BEGIN

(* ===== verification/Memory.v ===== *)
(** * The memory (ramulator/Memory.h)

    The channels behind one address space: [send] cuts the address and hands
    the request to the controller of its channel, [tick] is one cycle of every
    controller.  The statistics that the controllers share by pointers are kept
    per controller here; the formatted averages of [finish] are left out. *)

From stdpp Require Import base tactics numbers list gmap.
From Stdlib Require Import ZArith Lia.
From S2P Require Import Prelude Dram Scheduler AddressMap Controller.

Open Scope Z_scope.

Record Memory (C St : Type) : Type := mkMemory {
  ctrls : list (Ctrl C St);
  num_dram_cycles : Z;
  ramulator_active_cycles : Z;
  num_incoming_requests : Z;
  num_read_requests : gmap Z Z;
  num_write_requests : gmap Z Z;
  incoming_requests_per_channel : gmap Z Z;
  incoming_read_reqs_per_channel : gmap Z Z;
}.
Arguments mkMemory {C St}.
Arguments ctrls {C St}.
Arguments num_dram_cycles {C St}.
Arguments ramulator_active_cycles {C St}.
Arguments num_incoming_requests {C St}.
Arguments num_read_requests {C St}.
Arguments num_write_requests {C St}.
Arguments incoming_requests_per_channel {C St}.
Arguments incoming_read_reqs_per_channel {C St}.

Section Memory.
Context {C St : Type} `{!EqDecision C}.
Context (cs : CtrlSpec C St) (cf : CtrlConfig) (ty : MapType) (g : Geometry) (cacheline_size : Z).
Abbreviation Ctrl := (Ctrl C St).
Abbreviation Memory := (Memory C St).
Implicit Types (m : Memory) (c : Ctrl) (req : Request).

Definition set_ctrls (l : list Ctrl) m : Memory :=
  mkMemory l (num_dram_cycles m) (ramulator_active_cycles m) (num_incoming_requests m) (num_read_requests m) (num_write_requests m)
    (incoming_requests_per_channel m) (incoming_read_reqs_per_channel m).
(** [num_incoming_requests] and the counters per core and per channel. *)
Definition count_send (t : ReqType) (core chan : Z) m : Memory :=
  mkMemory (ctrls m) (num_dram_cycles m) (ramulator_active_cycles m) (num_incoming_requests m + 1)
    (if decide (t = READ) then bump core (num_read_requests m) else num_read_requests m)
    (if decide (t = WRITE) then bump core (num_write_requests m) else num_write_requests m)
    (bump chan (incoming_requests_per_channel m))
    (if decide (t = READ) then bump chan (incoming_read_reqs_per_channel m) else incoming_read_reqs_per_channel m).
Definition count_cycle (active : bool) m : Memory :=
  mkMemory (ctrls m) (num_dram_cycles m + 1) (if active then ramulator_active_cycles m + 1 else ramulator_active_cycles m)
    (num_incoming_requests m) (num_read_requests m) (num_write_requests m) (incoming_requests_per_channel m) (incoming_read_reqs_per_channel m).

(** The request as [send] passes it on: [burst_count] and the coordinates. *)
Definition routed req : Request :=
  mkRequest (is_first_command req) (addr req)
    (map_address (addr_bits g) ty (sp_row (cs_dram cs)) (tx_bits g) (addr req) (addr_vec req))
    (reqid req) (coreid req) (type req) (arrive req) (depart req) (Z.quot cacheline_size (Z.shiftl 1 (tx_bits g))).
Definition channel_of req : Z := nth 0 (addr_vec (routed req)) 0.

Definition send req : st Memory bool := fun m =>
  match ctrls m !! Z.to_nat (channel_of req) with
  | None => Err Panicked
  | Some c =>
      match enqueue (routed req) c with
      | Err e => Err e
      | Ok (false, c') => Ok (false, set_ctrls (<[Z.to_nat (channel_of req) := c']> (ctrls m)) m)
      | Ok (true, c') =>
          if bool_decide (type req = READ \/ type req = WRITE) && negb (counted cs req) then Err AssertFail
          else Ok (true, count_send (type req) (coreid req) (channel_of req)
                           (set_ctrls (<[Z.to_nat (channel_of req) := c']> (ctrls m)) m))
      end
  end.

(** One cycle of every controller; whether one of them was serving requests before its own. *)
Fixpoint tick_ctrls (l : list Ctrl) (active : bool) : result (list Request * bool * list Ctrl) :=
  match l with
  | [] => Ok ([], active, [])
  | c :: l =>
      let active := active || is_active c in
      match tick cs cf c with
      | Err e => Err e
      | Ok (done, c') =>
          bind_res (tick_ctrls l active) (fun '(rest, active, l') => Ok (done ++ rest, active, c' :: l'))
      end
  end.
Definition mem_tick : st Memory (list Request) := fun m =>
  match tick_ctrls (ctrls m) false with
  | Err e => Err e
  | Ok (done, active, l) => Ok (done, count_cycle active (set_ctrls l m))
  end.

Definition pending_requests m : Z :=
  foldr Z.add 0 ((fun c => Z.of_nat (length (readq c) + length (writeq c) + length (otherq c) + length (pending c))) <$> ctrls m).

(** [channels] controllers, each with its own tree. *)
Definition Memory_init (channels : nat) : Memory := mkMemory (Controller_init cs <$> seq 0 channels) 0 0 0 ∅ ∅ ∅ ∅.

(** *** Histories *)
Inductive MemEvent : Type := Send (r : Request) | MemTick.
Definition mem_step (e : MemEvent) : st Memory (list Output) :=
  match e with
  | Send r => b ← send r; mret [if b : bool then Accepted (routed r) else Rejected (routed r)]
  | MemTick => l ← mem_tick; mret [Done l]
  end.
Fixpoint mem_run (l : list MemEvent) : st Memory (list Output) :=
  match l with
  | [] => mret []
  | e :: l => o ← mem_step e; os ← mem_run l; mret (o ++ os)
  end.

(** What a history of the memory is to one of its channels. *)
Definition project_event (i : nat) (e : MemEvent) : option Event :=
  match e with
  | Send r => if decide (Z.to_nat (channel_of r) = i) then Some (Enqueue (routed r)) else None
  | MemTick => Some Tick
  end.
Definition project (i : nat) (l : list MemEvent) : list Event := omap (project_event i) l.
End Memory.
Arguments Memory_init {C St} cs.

END

### How to complete this task
Go through the records and copy all of them exactly.

### Result for this exercise
(* ===== verification/Memory.v ===== *)
(** * The memory (ramulator/Memory.h)

    The channels behind one address space: [send] cuts the address and hands
    the request to the controller of its channel, [tick] is one cycle of every
    controller.  The statistics that the controllers share by pointers are kept
    per controller here; the formatted averages of [finish] are left out. *)

From stdpp Require Import base tactics numbers list gmap.
From Stdlib Require Import ZArith Lia.
From S2P Require Import Prelude Dram Scheduler AddressMap Controller.

Open Scope Z_scope.

Record Memory (C St : Type) : Type := mkMemory {
  ctrls : list (Ctrl C St);
  num_dram_cycles : Z;
  ramulator_active_cycles : Z;
  num_incoming_requests : Z;
  num_read_requests : gmap Z Z;
  num_write_requests : gmap Z Z;
  incoming_requests_per_channel : gmap Z Z;
  incoming_read_reqs_per_channel : gmap Z Z;
}.
Arguments mkMemory {C St}.
Arguments ctrls {C St}.
Arguments num_dram_cycles {C St}.
Arguments ramulator_active_cycles {C St}.
Arguments num_incoming_requests {C St}.
Arguments num_read_requests {C St}.
Arguments num_write_requests {C St}.
Arguments incoming_requests_per_channel {C St}.
Arguments incoming_read_reqs_per_channel {C St}.

Section Memory.
Context {C St : Type} `{!EqDecision C}.
Context (cs : CtrlSpec C St) (cf : CtrlConfig) (ty : MapType) (g : Geometry) (cacheline_size : Z).
Abbreviation Ctrl := (Ctrl C St).
Abbreviation Memory := (Memory C St).
Implicit Types (m : Memory) (c : Ctrl) (req : Request).

Definition set_ctrls (l : list Ctrl) m : Memory :=
  mkMemory l (num_dram_cycles m) (ramulator_active_cycles m) (num_incoming_requests m) (num_read_requests m) (num_write_requests m)
    (incoming_requests_per_channel m) (incoming_read_reqs_per_channel m).
(** [num_incoming_requests] and the counters per core and per channel. *)
Definition count_send (t : ReqType) (core chan : Z) m : Memory :=
  mkMemory (ctrls m) (num_dram_cycles m) (ramulator_active_cycles m) (num_incoming_requests m + 1)
    (if decide (t = READ) then bump core (num_read_requests m) else num_read_requests m)
    (if decide (t = WRITE) then bump core (num_write_requests m) else num_write_requests m)
    (bump chan (incoming_requests_per_channel m))
    (if decide (t = READ) then bump chan (incoming_read_reqs_per_channel m) else incoming_read_reqs_per_channel m).
Definition count_cycle (active : bool) m : Memory :=
  mkMemory (ctrls m) (num_dram_cycles m + 1) (if active then ramulator_active_cycles m + 1 else ramulator_active_cycles m)
    (num_incoming_requests m) (num_read_requests m) (num_write_requests m) (incoming_requests_per_channel m) (incoming_read_reqs_per_channel m).

(** The request as [send] passes it on: [burst_count] and the coordinates. *)
Definition routed req : Request :=
  mkRequest (is_first_command req) (addr req)
    (map_address (addr_bits g) ty (sp_row (cs_dram cs)) (tx_bits g) (addr req) (addr_vec req))
    (reqid req) (coreid req) (type req) (arrive req) (depart req) (Z.quot cacheline_size (Z.shiftl 1 (tx_bits g))).
Definition channel_of req : Z := nth 0 (addr_vec (routed req)) 0.

Definition send req : st Memory bool := fun m =>
  match ctrls m !! Z.to_nat (channel_of req) with
  | None => Err Panicked
  | Some c =>
      match enqueue (routed req) c with
      | Err e => Err e
      | Ok (false, c') => Ok (false, set_ctrls (<[Z.to_nat (channel_of req) := c']> (ctrls m)) m)
      | Ok (true, c') =>
          if bool_decide (type req = READ \/ type req = WRITE) && negb (counted cs req) then Err AssertFail
          else Ok (true, count_send (type req) (coreid req) (channel_of req)
                           (set_ctrls (<[Z.to_nat (channel_of req) := c']> (ctrls m)) m))
      end
  end.

(** One cycle of every controller; whether one of them was serving requests before its own. *)
Fixpoint tick_ctrls (l : list Ctrl) (active : bool) : result (list Request * bool * list Ctrl) :=
  match l with
  | [] => Ok ([], active, [])
  | c :: l =>
      let active := active || is_active c in
      match tick cs cf c with
      | Err e => Err e
      | Ok (done, c') =>
          bind_res (tick_ctrls l active) (fun '(rest, active, l') => Ok (done ++ rest, active, c' :: l'))
      end
  end.
Definition mem_tick : st Memory (list Request) := fun m =>
  match tick_ctrls (ctrls m) false with
  | Err e => Err e
  | Ok (done, active, l) => Ok (done, count_cycle active (set_ctrls l m))
  end.

Definition pending_requests m : Z :=
  foldr Z.add 0 ((fun c => Z.of_nat (length (readq c) + length (writeq c) + length (otherq c) + length (pending c))) <$> ctrls m).

(** [channels] controllers, each with its own tree. *)
Definition Memory_init (channels : nat) : Memory := mkMemory (Controller_init cs <$> seq 0 channels) 0 0 0 ∅ ∅ ∅ ∅.

(** *** Histories *)
Inductive MemEvent : Type := Send (r : Request) | MemTick.
Definition mem_step (e : MemEvent) : st Memory (list Output) :=
  match e with
  | Send r => b ← send r; mret [if b : bool then Accepted (routed r) else Rejected (routed r)]
  | MemTick => l ← mem_tick; mret [Done l]
  end.
Fixpoint mem_run (l : list MemEvent) : st Memory (list Output) :=
  match l with
  | [] => mret []
  | e :: l => o ← mem_step e; os ← mem_run l; mret (o ++ os)
  end.

(** What a history of the memory is to one of its channels. *)
Definition project_event (i : nat) (e : MemEvent) : option Event :=
  match e with
  | Send r => if decide (Z.to_nat (channel_of r) = i) then Some (Enqueue (routed r)) else None
  | MemTick => Some Tick
  end.
Definition project (i : nat) (l : list MemEvent) : list Event := omap (project_event i) l.
End Memory.
Arguments Memory_init {C St} cs.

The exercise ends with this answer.